Eleições e perdas
A condenação de dois ex-prefeitos paranaenses, em primeira e segunda instância pela Justiça Eleitoral, a ressarcir os cofres públicos pelos custos das eleições suplementares é uma decisão que deve ser apoiada. Embora ainda não esteja transitada em julgada, é importante que a opinião pública se articule para que sejam confirmadas as sentenças. Pode ser um dos primeiros passos para a moralização da política brasileira.
Nos casos citados pela reportagem da FOLHA, os ex-prefeitos de Cândido de Abreu, Richard Golba (DEM), e de Kaloré, Adnan Canelo (PMDB), foram condenados ao pagamento à União de R$ 29,6 mil e R$ 23,8 mil, respectivamente. No primeiro caso, a decisão é do Tribunal Regional Federal da 4ª Região; no segundo é de primeiro grau. Ainda cabe recurso em ambos os casos.
Importante ressaltar que a própria legislação e a morosidade do Judiciário favorecem questões como essas. Isso também tem que ser modificado. O caso do ex-prefeito de Cândido de Abreu, inclusive é semelhante ao ocorrido em Londrina, com o ex-prefeito Antônio Belinati (PP). Em 2008, Golba não conseguiu registro para concorrer à prefeitura, mas recorreu da decisão ao Tribunal Superior Eleitoral (TSE). Com a questão sub judicie, concorreu e ganhou. No entanto, após o pleito o TSE manteve a cassação do registro, o que obrigou o Tribunal Regional Eleitoral do Paraná a realizar nova eleição.

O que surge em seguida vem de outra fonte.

Fixpoint parseDigits (s : string) (acc : Z) : option Z :=
  match s with
  | EmptyString => Some acc
  | String c s' =>
      match digit c with
      | Some d => parseDigits s' (10 * acc + d)
      | None => None
      end
  end.

Definition parseUnsigned {F : Type} `{Float64 F} (s : string) : option F :=
  match s with
  | EmptyString => None
  | _ => option_map fconst (parseDigits s 0)
  end.

#[export] Instance asciiText {F : Type} `{Float64 F} : GoText F := {|
  ParseFloat := parseUnsigned;
  TrimSpace := asciiTrimSpace;
  EqualFold := asciiEqualFold
|}.

(* ------------------------------------------------------------------ *)
(** ** Vocabulary of the properties *)

Section JoinVocabulary.

Context {F : Type} `{Float64 F} `{Libm F} `{GoText F}.

Local Open Scope go_scope.
Local Open Scope f64_scope.

Variable excelData : table.
Variables csvLatCol csvLonCol excelLatCol excelLonCol : Z.

(** The distance that [joinDatasets] computes between a left and a right
    row. *)
Definition distanceBetween (l r : row) : outcome F :=
  '(csvLat, csvLon) <- coords l csvLatCol csvLonCol ;;
  '(excelLat, excelLon) <- coords r excelLatCol excelLonCol ;;
  Ok (haversine csvLat csvLon excelLat excelLon).

(** [r] is a right data row under 3 km from [l], and no right data row is
    strictly closer to [l]. *)
Definition nearestWithin (l r : row) : Prop :=
  In r (tl excelData) /\
  exists dl, distanceBetween l r = Ok dl /\
    (dl <? fconst 3) = true /\
    forall r', In r' (tl excelData) ->
      exists d', distanceBetween l r' = Ok d' /\ (d' <? dl) = false.

(** [r] is the right data row of index [i], and no right data row of a
    smaller index is at a distance equal to that of [r]. *)
Definition firstAtItsDistance (l r : row) : Prop :=
  exists i dl, nth_error (tl excelData) i = Some r /\
    distanceBetween l r = Ok dl /\
    forall j r', (j < i)%nat -> nth_error (tl excelData) j = Some r' ->
      exists d', distanceBetween l r' = Ok d' /\ (d' =? dl) = false.


(** No right data row is under 3 km from [l]. *)
Definition nothingWithin (l : row) : Prop :=
  forall r', In r' (tl excelData) ->
    exists d', distanceBetween l r' = Ok d' /\ (d' <? fconst 3) = false.

End JoinVocabulary.

(** [joinSplit P Q lefts matched dangling]: going through [lefts] in order,
    each row [l] went to exactly one side, either to [matched] as [l ++ r]
    for a right row [r] with [P l r], or to [dangling] as it is, with
    [Q l]. *)
Inductive joinSplit (P : row -> row -> Prop) (Q : row -> Prop)
  : list row -> list row -> list row -> Prop :=
| split_done : joinSplit P Q [] [] []
| split_matched (l r : row) (ls m d : list row) :
    P l r -> joinSplit P Q ls m d -> joinSplit P Q (l :: ls) ((l ++ r) :: m) d
| split_dangling (l : row) (ls m d : list row) :
    Q l -> joinSplit P Q ls m d -> joinSplit P Q (l :: ls) m (l :: d).

(** Every left data row can be read at the two coordinate columns. *)
Definition hasCoords (latCol lonCol : Z) (r : row) : Prop :=
  (0 <= latCol < len r)%Z /\ (0 <= lonCol < len r)%Z.

(** *** binary64 *)

(** Finite doubles are the zeros and the (sub)normal numbers. *)
Inductive finite_spec : spec_float -> Prop :=
| fin_zero s : finite_spec (S754_zero s)
| fin_num s m e : finite_spec (S754_finite s m e).

(** Positive finite doubles. *)
Definition positive_finite (d : float) : bool :=
  (0 <? d)%float && is_finite d.

(** *** binary64 by value

    A finite double is an integer number of units of 2^-1074; rounding to
    nearest, ties to even, is a function on these integers. *)

Local Open Scope Z_scope.

(** Value of a finite double in units of 2^-1074. *)
Definition scaled (x : spec_float) : Z :=
  match x with
  | S754_finite s m e => cond_Zopp s (Zpos m * 2 ^ (e + 1074))
  | _ => 0
  end.

Definition valZ (x : float) : Z := scaled (Prim2SF x).


(** [N] counts units of 2^-1074: the doubles are the [N] of at most 53 bits
    and their multiples by powers of two. *)
Definition dropped (N : Z) : Z := Z.max (Zdigits2 N - 53) 0.

Definition RN (N : Z) : Z :=
  let k := dropped N in
  round_nearest_even (N / 2 ^ k) (new_location_even (2 ^ k) (N mod 2 ^ k))
  * 2 ^ k.

Local Close Scope Z_scope.
(* ===== verification/_CoqProject ===== *)
-Q . S2P
Prelude.v
JsString.v
JsRegex.v
SimpleMinify.v
Sitemap.v
NodeFs.v
SimpleBuild.v
DirSize.v
SimpleMain.v
FullBuild.v
FullExclude.v
Frontend.v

Esse imbróglio judicial causou enormes prejuízos aos municípios. Há perdas econômicas, políticas e sociais, com a interrupção ou a postergação de políticas que beneficiam a população. É preciso mais agilidade do Judiciário para julgar casos como esses.
Também é importante e nunca demais repetir que a população tem que aprender a escolher melhor seus representantes. É preciso escolher criteriosamente o candidato porque as consequências serão sofridas por muito tempo e os prejuízos podem ser incalculáveis.